» **Exercise instructions**
Copy out the entries exactly, from the first line to the last.

Collected data entries
(** What a constructor call of [__add__] and [__sub__] returns when it
    returns. *)
Lemma init_inv l f n t :
  __init__ (VStr l) (mkKwargs (Some (VFloat f)) (Some (VStr n)) None) = Ok t ->
  _label t = l /\ _seconds t = f /\ _minutes t = (f / 60)%float.
Proof.
  unfold Smarttimers.__init__. simpl. unfold _set_time. simpl.
  destruct (f <? 0)%float; simpl; [discriminate|].
  destruct (CLOCKS_getitem _ _); simpl; [|discriminate].
  intros [= <-]. auto.
Qed.

Lemma sub_inv a other t :
  __sub__ a other = Ok t ->
  exists b, other = VTimer b /\
    _seconds t = abs (_seconds a - _seconds b) /\
    _minutes t = (_seconds t / 60)%float /\
    _label t = join_labels "-" (_label a) (_label b).
Proof.
  unfold Smarttimers.__sub__.
  destruct (Smarttimers.is_compatible _ _ _ _) as [[|]|]; simpl; try discriminate.
  destruct other as [| | | | | |b| |]; simpl; try discriminate.
  destruct (clock_name a); simpl; [|discriminate].
  intros H. apply init_inv in H as (Hl & Hs & Hm).
  exists b. rewrite Hm, Hs, Hl. auto.
Qed.
Ltac perm_norm :=
  repeat match goal with
  | |- context [?x :: ?l] =>
      lazymatch l with [] => fail | _ => rewrite (cons_app x l) end
  end;
  rewrite ?app_nil_r; rewrite <-?app_assoc; rewrite ?app_nil_l.
Ltac perm_take :=
  first [apply perm_take_here | apply perm_take_last | apply perm_take_skip; perm_take].
Ltac solve_perm :=
  perm_norm;
  repeat first
    [ reflexivity
    | eapply perm_cancel; [perm_take|]
    | eapply perm_cancel_last; [perm_take|] ];
  rewrite ?app_nil_r; try reflexivity.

» **Written solution**
(** What a constructor call of [__add__] and [__sub__] returns when it
    returns. *)
Lemma init_inv l f n t :
  __init__ (VStr l) (mkKwargs (Some (VFloat f)) (Some (VStr n)) None) = Ok t ->
  _label t = l /\ _seconds t = f /\ _minutes t = (f / 60)%float.
Proof.
  unfold Smarttimers.__init__. simpl. unfold _set_time. simpl.
  destruct (f <? 0)%float; simpl; [discriminate|].
  destruct (CLOCKS_getitem _ _); simpl; [|discriminate].
  intros [= <-]. auto.
Qed.

Lemma sub_inv a other t :
  __sub__ a other = Ok t ->
  exists b, other = VTimer b /\
    _seconds t = abs (_seconds a - _seconds b) /\
    _minutes t = (_seconds t / 60)%float /\
    _label t = join_labels "-" (_label a) (_label b).
Proof.
  unfold Smarttimers.__sub__.
  destruct (Smarttimers.is_compatible _ _ _ _) as [[|]|]; simpl; try discriminate.
  destruct other as [| | | | | |b| |]; simpl; try discriminate.
  destruct (clock_name a); simpl; [|discriminate].
  intros H. apply init_inv in H as (Hl & Hs & Hm).
  exists b. rewrite Hm, Hs, Hl. auto.
Qed.
Ltac perm_norm :=
  repeat match goal with
  | |- context [?x :: ?l] =>
      lazymatch l with [] => fail | _ => rewrite (cons_app x l) end
  end;
  rewrite ?app_nil_r; rewrite <-?app_assoc; rewrite ?app_nil_l.
Ltac perm_take :=
  first [apply perm_take_here | apply perm_take_last | apply perm_take_skip; perm_take].
Ltac solve_perm :=
  perm_norm;
  repeat first
    [ reflexivity
    | eapply perm_cancel; [perm_take|]
    | eapply perm_cancel_last; [perm_take|] ];
  rewrite ?app_nil_r; try reflexivity.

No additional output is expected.